* Your objective *
Set out exactly every line of the entries below, starting at the line that holds "if max_leaves_per_swap self =? 0" and stopping after the line that holds "(** The outer".
-*-
(* ===== verification/LeafPlan.v ===== *)
(** * Planning leaf optimizations: [spark/src/tree/leaf_optimizer.rs]

    The pure part of the optimizer: the two target shapes, the swap plans that
    turn a wallet into them, and the counters they are computed with. Amounts are
    [u64]; [None] is a panic ([chunks(0)]) or a loop out of fuel, and the theorems
    exclude both for the configurations [validate] accepts. *)

From S2P Require Import Prelude Bitcoin TreeModel LeafSelect.

Definition MAX_PLANNING_ITERATIONS : nat := 8.
Definition DEFAULT_MAX_LEAVES_PER_SWAP : Z := 64.

Record LeafOptimizationOptions := {
  multiplicity : Z;
  max_leaves_per_swap : Z;
}.

(** [LeafOptimizationOptions::default()] *)
Definition LeafOptimizationOptions_default : LeafOptimizationOptions :=
  {| multiplicity := 1; max_leaves_per_swap := DEFAULT_MAX_LEAVES_PER_SWAP |}.

Definition validate (self : LeafOptimizationOptions) : TreeResult unit :=
  if max_leaves_per_swap self =? 0
  then Err (TreeServiceError.Generic "max_leaves_per_swap must be greater than 0")
  else Ok ().

Record SwapPlan := {
  leaves_to_give : list Z;
  leaves_to_receive : list Z;
}.

Record OptimizationPlan := {
  swaps : list SwapPlan;
  fully_converges : bool;
}.

(** [sort()] on [u64]s. *)
Definition sort : list Z → list Z := stable_sort Z.leb.

(** ** The target shapes *)

(** The inner [while] of [greedy_leaves]; the value is below twice the power, so
    two rounds are enough. *)
Fixpoint push_power (fuel : nat) (power value : Z) (result : list Z) : list Z * Z :=
  match fuel with
  | O => (result, value)
  | S fuel =>
      if power <=? value then push_power fuel power (value - power) (result ++ [power])
      else (result, value)
  end.

(** The outer [while]: 64 powers and one last test. *)
Fixpoint push_powers (fuel : nat) (power value : Z) (result : list Z) : list Z :=
  match fuel with
  | O => result
  | S fuel =>
      if (0 <? value) && (0 <? power) then
        let '(result, value) := push_power 2 power value result in
        push_powers fuel (power / 2) value result
      else result
  end.

Definition greedy_leaves (value : Z) : list Z := sort (push_powers 65 (2 ^ 63) value []).

(** [for _ in 0..multiplicity] *)
Fixpoint push_copies (multiplicity : nat) (power remaining : Z) (result : list Z) : Z * list Z :=
  match multiplicity with
  | O => (remaining, result)
  | S multiplicity =>
      if power <=? remaining
      then push_copies multiplicity power (remaining - power) (result ++ [power])
      else push_copies multiplicity power remaining result
  end.

(** The [while power <= amount] loop: it breaks at [2^63], after 64 rounds. *)
Fixpoint minimizing_loop (fuel : nat) (amount : Z) (multiplicity : nat) (power remaining : Z)
    (result : list Z) : Z * list Z :=
  match fuel with
  | O => (remaining, result)
  | S fuel =>
      if power <=? amount then
        let '(remaining, result) := push_copies multiplicity power remaining result in
        if (2 ^ 64 - 1) / 2 <? power then (remaining, result)
        else minimizing_loop fuel amount multiplicity (power * 2) remaining result
      else (remaining, result)
  end.

Definition swap_minimizing_leaves (amount multiplicity : Z) : list Z :=
  let '(remaining, result) := minimizing_loop 64 amount (Z.to_nat multiplicity) 1 amount [] in
  sort (result ++ greedy_leaves remaining).

(** ** Counters *)

Section plan.
Context `{!HashIter Z}.

Definition count_occurrences (values : list Z) : gmap Z Z :=
  foldl (λ counter v, <[v := default 0 (counter !! v) + 1]> counter) ∅ values.

Definition subtract_counters (a b : gmap Z Z) : gmap Z Z :=
  foldl (λ result '(k, v),
    let b_count := default 0 (b !! k) in
    if b_count <? v then <[k := v - b_count]> result else result) ∅ (hm_iter a).

Definition counter_to_flat_array (counter : gmap Z Z) : list Z :=
  sort (hm_keys counter) ≫= λ k, replicate (Z.to_nat (default 0 (counter !! k))) k.

(** ** Maximizing what a unilateral exit recovers *)

Definition push_swap (batch : list Z) (swaps : list SwapPlan) : list SwapPlan :=
  let target := greedy_leaves (sum_wrap 64 batch) in
  if bool_decide (target ≠ batch)
  then swaps ++ [{| leaves_to_give := batch; leaves_to_receive := target |}] else swaps.

(** The [while !leaves.is_empty()] loop. *)
Fixpoint exit_loop (max_leaves : nat) (leaves batch : list Z) (swaps : list SwapPlan)
    : list Z * list SwapPlan :=
  match leaves with
  | [] => (batch, swaps)
  | leaf :: leaves =>
      let batch := batch ++ [leaf] in
      let target := greedy_leaves (sum_wrap 64 batch) in
      if (max_leaves <=? length batch)%nat || (max_leaves <=? length target)%nat
      then exit_loop max_leaves leaves [] (push_swap batch swaps)
      else exit_loop max_leaves leaves batch swaps
  end.

Definition maximize_unilateral_exit (input_leave_amounts : list Z) (max_leaves_per_swap : Z)
    : OptimizationPlan :=
  let max_leaves := Z.to_nat max_leaves_per_swap in
  let leaves := sort input_leave_amounts in
  let '(batch, swaps) := exit_loop max_leaves leaves [] [] in
  {| swaps := if bool_decide (batch = []) then swaps else push_swap batch swaps;
     fully_converges := (length leaves <=? max_leaves)%nat |}.

(** ** Minimizing the swaps transfers need *)

(** [slice::chunks], which panics on size 0. *)
Fixpoint chunks_loop (fuel n : nat) (l : list Z) : list (list Z) :=
  match fuel, l with
  | _, [] | O, _ => []
  | S fuel, _ => take n l :: chunks_loop fuel n (drop n l)
  end.

Definition chunks (n : nat) (l : list Z) : option (list (list Z)) :=
  match n with O => None | S _ => Some (chunks_loop (length l) n l) end.

(** [for cutoff in (1..=max_leaves).rev()] *)
Fixpoint find_cutoff (cutoff max_leaves : nat) (give_sum : Z) (to_give to_receive : list Z)
    : option SwapPlan :=
  match cutoff with
  | O => None
  | S cutoff' =>
      let sum_cut := sum_wrap 64 (take cutoff to_receive) in
      let remainder := usub 64 give_sum sum_cut in
      let alternate := take cutoff to_receive ++ greedy_leaves remainder in
      if (length alternate <=? max_leaves)%nat
      then Some {| leaves_to_give := to_give; leaves_to_receive := alternate |}
      else find_cutoff cutoff' max_leaves give_sum to_give to_receive
  end.

Definition greedy_swap (chunk : list Z) : SwapPlan :=
  {| leaves_to_give := chunk; leaves_to_receive := greedy_leaves (sum_wrap 64 chunk) |}.

(** The swaps for a balanced pair of batches, and whether they have the optimal
    shape. *)
Definition emit_batches (max_leaves : nat) (to_give to_receive : list Z)
    : option (list SwapPlan * bool) :=
  if (max_leaves <? length to_give)%nat then
    cs ← chunks max_leaves to_give;
    Some (greedy_swap <$> (cs : list (list Z)), false)
  else if (max_leaves <? length to_receive)%nat then
    Some (match find_cutoff max_leaves max_leaves (sum_wrap 64 to_give) to_give to_receive with
          | Some swap => [swap]
          | None => []
          end, false)
  else Some ([{| leaves_to_give := to_give; leaves_to_receive := to_receive |}], true).

(** One step of the batch that lags behind; [None] is [break]. *)
Definition advance (give receive to_give to_receive : list Z)
    : option (list Z * list Z * list Z * list Z) :=
  if sum_wrap 64 to_receive <? sum_wrap 64 to_give then
    match receive with
    | [] => None
    | x :: receive => Some (give, receive, to_give, to_receive ++ [x])
    end
  else
    match give with
    | [] => None
    | x :: give => Some (give, receive, to_give ++ [x], to_receive)
    end.

Fixpoint balance_loop (fuel max_leaves : nat) (give receive to_give to_receive : list Z)
    (swaps : list SwapPlan) (fully_converges : bool) : option OptimizationPlan :=
  match fuel with
  | O => None
  | S fuel =>
      let plan := {| swaps := swaps; fully_converges := fully_converges |} in
      if bool_decide (give = []) && bool_decide (receive = []) then Some plan
      else
        match advance give receive to_give to_receive with
        | None => Some plan
        | Some (give, receive, to_give, to_receive) =>
            if bool_decide (to_give ≠ []) && bool_decide (to_receive ≠ [])
               && (sum_wrap 64 to_give =? sum_wrap 64 to_receive)
            then
              '(more, optimal) ← emit_batches max_leaves to_give to_receive;
              balance_loop fuel max_leaves give receive [] [] (swaps ++ more)
                (fully_converges && optimal)
            else balance_loop fuel max_leaves give receive to_give to_receive swaps fully_converges
        end
  end.

Definition minimize_transfer_swap (input_leave_amounts : list Z)
    (multiplicity max_leaves_per_swap : Z) : option OptimizationPlan :=
  let max_leaves := Z.to_nat max_leaves_per_swap in
  let balance := sum_wrap 64 input_leave_amounts in
  let optimal_leaves := swap_minimizing_leaves balance multiplicity in
  let wallet_counter := count_occurrences input_leave_amounts in
  let optimal_counter := count_occurrences optimal_leaves in
  let give := counter_to_flat_array (subtract_counters wallet_counter optimal_counter) in
  let receive := counter_to_flat_array (subtract_counters optimal_counter wallet_counter) in
  if negb (sum_wrap 64 give =? sum_wrap 64 receive)
  then Some {| swaps := []; fully_converges := false |}
  else balance_loop (S (length give + length receive)) max_leaves give receive [] [] [] true.

Definition calculate_optimization_swaps (input_leave_amounts : list Z)
    (multiplicity max_leaves_per_swap : Z) : option OptimizationPlan :=
  if multiplicity =? 0
  then Some (maximize_unilateral_exit input_leave_amounts max_leaves_per_swap)
  else minimize_transfer_swap input_leave_amounts multiplicity max_leaves_per_swap.

(** [LeafOptimizer::should_optimize], on the leaves' values. *)
Definition should_optimize (config : LeafOptimizationOptions) (leaves : list Z) : bool :=
  if multiplicity config =? 0 then
    let plan := maximize_unilateral_exit leaves (max_leaves_per_swap config) in
    let num_inputs := length (swaps plan ≫= leaves_to_give) in
    let num_outputs := length (swaps plan ≫= leaves_to_receive) in
    (num_outputs <? num_inputs)%nat
  else true.
End plan.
-*-
* Solved exercise *
  if max_leaves_per_swap self =? 0
  then Err (TreeServiceError.Generic "max_leaves_per_swap must be greater than 0")
  else Ok ().

Record SwapPlan := {
  leaves_to_give : list Z;
  leaves_to_receive : list Z;
}.

Record OptimizationPlan := {
  swaps : list SwapPlan;
  fully_converges : bool;
}.

(** [sort()] on [u64]s. *)
Definition sort : list Z → list Z := stable_sort Z.leb.

(** ** The target shapes *)

(** The inner [while] of [greedy_leaves]; the value is below twice the power, so
    two rounds are enough. *)
Fixpoint push_power (fuel : nat) (power value : Z) (result : list Z) : list Z * Z :=
  match fuel with
  | O => (result, value)
  | S fuel =>
      if power <=? value then push_power fuel power (value - power) (result ++ [power])
      else (result, value)
  end.

(** The outer [while]: 64 powers and one last test. *)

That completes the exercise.